Francis Bacon naît à Dublin en 1909, de parents anglais. Il a une enfance difficile à cause d’une santé fragile et, à l’adolescence, son père le rejette du foyer lorsqu’il découvre son homosexualité. Après une période de plusieurs mois passés entre Paris et Berlin pendant laquelle il découvre Picasso et les surréalistes, il rentre à Londres en 1928 et décide d’entreprendre une carrière de peintre. Bacon n’aura jamais de formation dans une école d’art. C’est un autodidacte qui sera toujours influencé par de grands peintres comme Picasso, Vélasquez ou Rembrandt. Après des débuts très difficiles, son travail finit par être reconnu à partir des années 50 et sa première rétrospective a lieu en 1955. Quelques années plus tard, en 1963, il rencontre George Dyer qui devient son amant et l’un de ses modèles préférés comme en témoigne notre tableau.

Sur cette toile, on voit George Dyer, en costume et cravate, assis sur une chaise pivotante, jambes croisées. Il tient à la main une cigarette et ce qui semble être un miroir à main. Il a le visage tourné vers un étrange meuble, qui tient autant de la coiffeuse, du négatoscope que du poste de télévision, dans lequel se reflète son visage, en légèrement plus grand. Le reste du décor est quasiment vide. La figure se détache sur un cercle bleuté, sans doute de la moquette et le fond est d’un bleu-gris uni, seulement traversé par une ligne blanche en demi-cercle.
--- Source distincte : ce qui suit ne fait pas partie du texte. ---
Lemma remove_resources_adds (names : list string) (h : history) :
  exists post,
    snd (remove_resources env names h) = post ++ h
    /\ Forall (fun e => power_off_justified env resources e
                        /\ forall rid ns,
                             e = EvApi (RemoveResourcesFromReservation rid ns) ->
                             ns = names) post.
Proof.
  unfold remove_resources. destruct names as [|n names].
  - exists []. split; [reflexivity|constructor].
  - unfold try_except, api. destruct (raises env h _) as [[code m|m]|]; simpl.
    + destruct (pyval_eqb code REMOVE_DEPLOYED_RESOURCE_ERROR).
      * unfold bind, logger, write_message, api.
        destruct (raises env _ _); simpl; eexists [_; _; _];
          (split; [reflexivity|]); repeat constructor; simpl; auto;
          intros; congruence.
      * eexists [_]. split; [reflexivity|]. repeat constructor; simpl; auto.
        intros; congruence.
    + eexists [_]. split; [reflexivity|]. repeat constructor; simpl; auto.
      intros; congruence.
    + eexists [_]. split; [reflexivity|]. repeat constructor; simpl; auto.
      intros; congruence.
Qed.

End Decisions.

Section Safety.

Variable env : Env.

(** X9. Only resources marked for deletion are removed: every name passed
    to a bulk remove call of the phase is the name of a VM-backed resource
    created in the reservation whose auto_delete is absent or "true" up to
    case, in every interleaving and whatever calls fail. *)
Theorem only_deletable_resources_removed (sched : list thread)
    (rd : reservation_details) (h : history) :
  let resources := get_resources_created_in_res env rd (reservation_id env) in
  exists post,
    snd (_power_off_and_delete_all_vm_resources env sched rd h) = post ++ h
    /\ forall rid names,
         In (EvApi (RemoveResourcesFromReservation rid names)) post ->
         Forall (fun n => exists r, In r resources
                                    /\ n = Name (details_of env r)
                                    /\ is_Some (VmDetails (details_of env r))
                                    /\ deletes (details_of env r) = true) names.
Proof.
  intros resources. unfold _power_off_and_delete_all_vm_resources. fold resources.
  destruct (decisions_run_pool env resources sched h) as (Hp & [_ Ho] & added & Hh & Hf).
  set (s := run_pool env sched h resources) in *.
  assert (Hadded : forall rid names,
            In (EvApi (RemoveResourcesFromReservation rid names)) added -> False).
  { intros rid names Hin. rewrite Forall_forall in Hf.
    apply list_elem_of_In in Hin. destruct (Hf _ Hin) as [Hpe _]. discriminate. }
  assert (Hstop : exists post, hist s = post ++ h
            /\ forall rid names,
                 In (EvApi (RemoveResourcesFromReservation rid names)) post ->
                 Forall (fun n => exists r, In r resources
                                    /\ n = Name (details_of env r)
                                    /\ is_Some (VmDetails (details_of env r))
                                    /\ deletes (details_of env r) = true) names).
  { exists added. split; [exact Hh|]. intros rid names Hin.
    destruct (Hadded _ _ Hin). }
  assert (Hgo : exists post,
            snd (match collect (workers s) [] with
                 | Return names => remove_resources env names (hist s)
                 | Raise e => (Raise e, hist s)
                 end) = post ++ h
            /\ forall rid names,
                 In (EvApi (RemoveResourcesFromReservation rid names)) post ->
                 Forall (fun n => exists r, In r resources
                                    /\ n = Name (details_of env r)
                                    /\ is_Some (VmDetails (details_of env r))
                                    /\ deletes (details_of env r) = true) names).
  { destruct (collect (workers s) []) as [names|e] eqn:Hc; [|exact Hstop].
    destruct (remove_resources_adds env resources names (hist s)) as (post & Hpost & Hfp).
    exists (post ++ added). rewrite Hpost, Hh, app_assoc. split; [reflexivity|].
    intros rid ns Hin. apply in_app_or in Hin as [Hin|Hin]; [|destruct (Hadded _ _ Hin)].
    rewrite Forall_forall in Hfp. apply list_elem_of_In in Hin.
    destruct (Hfp _ Hin) as [_ Hns]. rewrite (Hns _ _ eq_refl).
    eapply (collect_deletable env resources (status s)); [|exact Hp|exact Ho| |exact Hc].
    - intros w _ (r & Hr & Hinfo & Hvm) Hd. exists r. rewrite <- Hinfo. auto.
    - constructor. }
  destruct (main s); [exact Hgo|exact Hgo|exact Hstop].
Qed.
Le personnage est placé au centre de la toile. Le bas de son corps semble contenu dans le cercle dessiné par la moquette alors que le visage et son double paraissent coincés entre deux demi-cercles.
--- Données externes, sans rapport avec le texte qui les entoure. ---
(* ===== verification/Prelude.v ===== *)
(** * Anoma alpha: a verification library

    The program under [src/] is a prototype of a node for an intent-centric ledger.
    This library models its core in Rocq and proves what makes the parts correct.
    Definitions keep the names of the code where they can; where two files of the
    code use one name, the second gets a prefix ([em_], [bh_], [mux_], [net_], ...).
    Each file opens with what it holds.

    ** The program and its parts

    - [primitives]: addresses, accounts, predicates as trees of WASM calls, intents,
      transactions and blocks.
    - [vm]: executes a transaction.  [collect] finds what the proposed accounts and
      intents demand, [execution] runs the predicates in parallel and combines
      their verdicts, [schedule] runs the transactions of a block in parallel
      along their dependencies, [state] holds diffs of the account state,
      [syncell] is a cell with borrows checked at run time.
    - [stdpred] and the token example: predicates that accounts use.
    - [sdk]: builds the state block by block ([offchain/builder]), waits for events of
      the chain ([offchain/watcher]), matches intents against templates
      ([offchain/query]), and collects transactions into blocks ([devnode/mempool]);
      [devnode/main] is the node that does so and publishes the blocks.  The example of
      public goods quadratic funding ([examples/pgqf]) is a client that runs a funding
      campaign on all of that, and a solver.
    - [network]: gossip between nodes.  A [Topic] keeps a HyParView overlay of peers; the
      [Network] object owns the topics and, through the [Muxer], decides which
      connection belongs to which topic; it exchanges commands and events with the
      background thread, where libp2p's swarm drives the [Behaviour] and, for each
      connection, a [SubstreamHandler] that writes messages with the [Codec].

    ** Files, and the code they follow

    - [Prelude]: results, loops that may fail or panic, bytes and strings, ordered and
      hash maps, and the lemmas and tactics that the components share.
    - [Address] ([primitives/src/address.rs]), [Predicate] ([predicate.rs], [lib.rs],
      [account.rs]), [Chain] and [ChainProps] ([intent.rs], [transaction.rs],
      [block.rs], with the cells that hold hashes).
    - [State] ([vm/src/state.rs]): diffs and the interface [State] with its laws, which
      the in-memory store, the diff and the builder implement and all clients use.
    - [Extern]: third-party code as type classes - hashing, MessagePack, base 58,
      wasmer, petgraph, ed25519, libp2p's identities and addresses, random
      generators - each with a second class for what its documentation promises,
      and machine integers.  [Sandbox] has concrete instances, so that examples
      evaluate and no set of hypotheses is empty.
    - [Collect], [Execution], [ExecutionProps] ([vm/src/collect.rs], [execution.rs]).
    - [Schedule], [Forest], [ScheduleProps] ([vm/src/schedule.rs]): the schedule, the
      graph facts about it, and the run of a block.  [SynCell] ([vm/src/syncell.rs]).
    - [Stdpred] ([stdpred/src]), [Token] ([sdk/predicates/examples/token.rs]).
    - [Library] ([stdpred/src/lib.rs]): the standard predicates as exports of a module
      in the virtual machine.
    - [Pgqf], [PgqfProps], [PgqfExamples] ([sdk/examples/pgqf/src]): the transactions,
      intents and templates of the example; what an accepted transaction with them did;
      a chain on which they run.  [Campaign] ([client.rs]): what the client's [main]
      sends, in order, and how it ends.  [Donations]: what stands behind that end.
    - [Guest] ([sdk/predicates/src]): the predicate SDK inside a WASM instance, against
      the virtual machine outside.  [Derive] ([sdk/predicates/derive/src/lib.rs]): when its
      attribute accepts a function.  [Machine]: the virtual machine with the binaries of
      the standard library and of the two examples, and the SDK's codec in it.
    - [TokenOps], [TokenTests] ([vm/tests]): the transactions that the tests of the
      token build, and what the virtual machine answers to them.
    - [Query], [Builder], [Watcher] ([sdk/offchain/src]; [Builder] also has
      [sdk/devnode/src/mempool.rs]).
    - [Cache] ([network/src/cache.rs]), [Wire] ([wire.rs], [config.rs]), [Behaviour]
      ([behaviour.rs], [channel.rs]), [Muxer] ([muxer.rs]), [Topic], [TopicProps] and
      [TopicCommands] ([topic.rs]), [Network], [NetworkProps] and [NetworkSpec]
      ([network.rs] and the commands of [runloop.rs]), [Codec] ([codec.rs]), [Stream]
      and [StreamProps] ([stream.rs], [upgrade.rs]), [Delivery] (a topic's gossip
      through handler and codec), [Broadcast] (a topic's gossip across many nodes) and
      [Triangle] (three of them, evaluated).  [Runloop] ([runloop.rs]) composes the background
      thread with the behaviour and the network object.
    - [Start] ([settings.rs], [start_network] of client and node): how programs join the
      network.  [Devnode] ([sdk/devnode/src/main.rs]): the loop of the node, and a
      follower of its blocks.  [Client] ([sdk/examples/pgqf/src/io.rs]): sending with
      a wait, next to the watcher.
    - [Format] ([primitives/src/b58.rs] and all [Debug] and [Display] of [primitives/src]).
      [UnitTests]: the modules [tests] of the crates, which the definitions pass.

    ** Conventions

    A function that may panic returns an [option], and [None] is the panic; an error it
    returns is [Err] of a [Result].  State is passed explicitly: a method of a type
    is a function on its record.  What runs concurrently is a step relation, or a
    function of a schedule that the theorems quantify over: the tasks of a parallel
    run of predicates, the order in which the trees of a block are taken, the
    threads at a [SynCell], the watcher and its callers, the network object among
    topics, users and swarm.  The clock is an argument; so are the outcomes of
    random choices and the iteration orders of hash maps and sets, about which
    nothing is assumed but that they are permutations.  Integers are [Z] in the
    range of their width; sums wrap around or panic as the build profile says.

    ** What the theorems show

    - Execution: an accepted transaction yields exactly the proposed diff, and every
      predicate of every account it touches and of its intents accepted it, under
      every schedule; without crashes acceptance is exact.  A block runs like its
      transactions one by one along the trees of the schedule.  The module cache
      never matters.  Diffs merge as they apply.
    - Tokens: an accepted transfer conserves the supply unless the mint authority signed.
    - Funding: what an accepted transaction did, from the predicates of its accounts
      and intents down to the functions of the standard library: donations pay, wallets
      are spent by their owners only, installed code does not change in place; and
      where the example misses what it means to do, such as the treasury, which nobody
      guards.
    - Predicates as binaries: whatever the allocator does, what the virtual machine gets
      from an entry point of the SDK is what the function behind it computes.  The token
      that the tests create refuses the very transactions that they expect to pass.
    - Off the chain: the builder takes exactly the blocks that link up, waiters are
      signalled once and for what they asked for, a query match is a valuation.
    - Membership: no sequence of events makes a topic panic; how peers enter and leave
      its views; who receives gossip.
    - Network: the multiplexer refines a table of connections.  In every reachable
      state of the network object the invariants of all topics and of the
      multiplexer hold together, commands are carried out in turn, messages go to
      the topic of their connection, and one race is the only way to panic.  The
      composition rests on [TopicCommands]: topics speak for themselves only, which
      is what [TopicProps] in turn assumes of the events it is given.  The thread between
      network object and swarm ([Runloop]) keeps the contract that the invariants rest
      on, and catches up with all commands and events, in order.
    - Connections: polls end, messages are written in order, and what is written is what
      the peer decodes, up to the size limit.
    - Overlay: on any number of nodes, in every interleaving, a wave of gossip ends after a
      bounded number of steps, and then everyone that links lead to has received it,
      once; the sender may hear itself.
    - Text: an address is what is parsed from its printed form, and never from its
      conversion into a string; printing intents and blocks has the effect that they
      keep a hash.
    - Programs: the node never stops while transactions have proper addresses, and its
      blocks hold what arrived; who receives them all has the same accounts; a
      transaction that reaches the node is confirmed to a client that waits, and what a
      client is told is true; the transactions of the example's client are accepted,
      and its donations would not be: nothing creates the little wallets that they come from.
    - Where the code does not do what it means to, a theorem says what it does.

    ** Fuel

    Every recursion that is not structural has fuel, and the theorems about it show that
    the fuel is enough.  The ancestors of an address ([drain], [visit_ancestors]) are
    fewer than its characters; the loops over the schedule ([bfs_loop], [climb],
    [tree_loop]) take at most one step per node of the graph, and one more; the tasks of
    a parallel run take [task_fuel] steps each, and [par_reduce] halves its list;
    [log10_ceil] stops before the size of the network; [digits] of a number are fewer than
    the number and one.  On a connection, [poll_loop]
    needs two turns to read, and three per queued message and four more to write;
    [bh_drain] polls once per queued item and once more, [decode_all] decodes at most
    one message per byte.  Only [take_tree], of the codec with which the examples of
    [Machine] and [TokenTests] evaluate, is bounded by a constant: trees of 20 levels.

    ** Not modelled, and why

    Logging and metrics change no state but where they print an intent or a block, and the
    layout of what is printed is the standard library's: [Format] has the trees that the
    [Debug] implementations of [primitives] describe, not those of the network and of the schedule.
    The transport that [build_swarm] configures and the swarm are libp2p's; the swarm
    appears as the contract [NetworkProps.announce], which [Runloop.callback_ok] states
    for its callbacks.  Wakers are left out: a poll may happen at any time.  Of
    the predicate SDK, [debug_log] and the tokens that the attribute emits are left out,
    as are the build scripts that put the binaries in place: what a binary exports is
    written down in [Library], [Token] and [Guest].  Reading the command line is left out:
    the settings are inputs.  [await_block_height] and [stop] of the watcher are [todo!()] in
    the code, and so are [create_funding_redistribution_intent] and
    [_verify_redistribution] of the example; what its [main] has behind the first call
    of [await_block_height] never runs, and [Donations] follows it up to the second.
    [Broadcast] has no ticks and no connections that come or go while a wave of gossip
    is on its way, and its channels lose nothing: what a lossy link and a changing view do to
    gossip is not shown.
    Hash sets are encoded in an order of their own by the code, and in a fixed one by
    the model, so that nothing is concluded from the encoding of messages with sets. *)
From stdpp Require Export base tactics list gmap sets strings sorting.
From Stdlib Require Export ZArith Lia.
From Stdlib Require Strings.Byte Strings.Ascii Strings.String.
Le cercle lumineux sur lequel se détache la figure compose une sorte de décor de théâtre. George Dyer est au centre de la scène, mis en avant par une sorte de halo de projecteur. Dans le même temps, il est seul, isolé au milieu d’un décor vide. Il est seul face à lui-même, à la fois exposé et livré à la solitude.

Le visage du personnage n’est pas reconnaissable. Il est déformé, distordu par les traits de pinceau, ce qui est caractéristique des portraits de Bacon qui s’inspirait des portraits aux visages « éclatés » de Picasso. A contrario, le reflet du visage dans le miroir est traité de manière assez naturaliste et on peut facilement reconnaître le profil un peu anguleux de Dyer.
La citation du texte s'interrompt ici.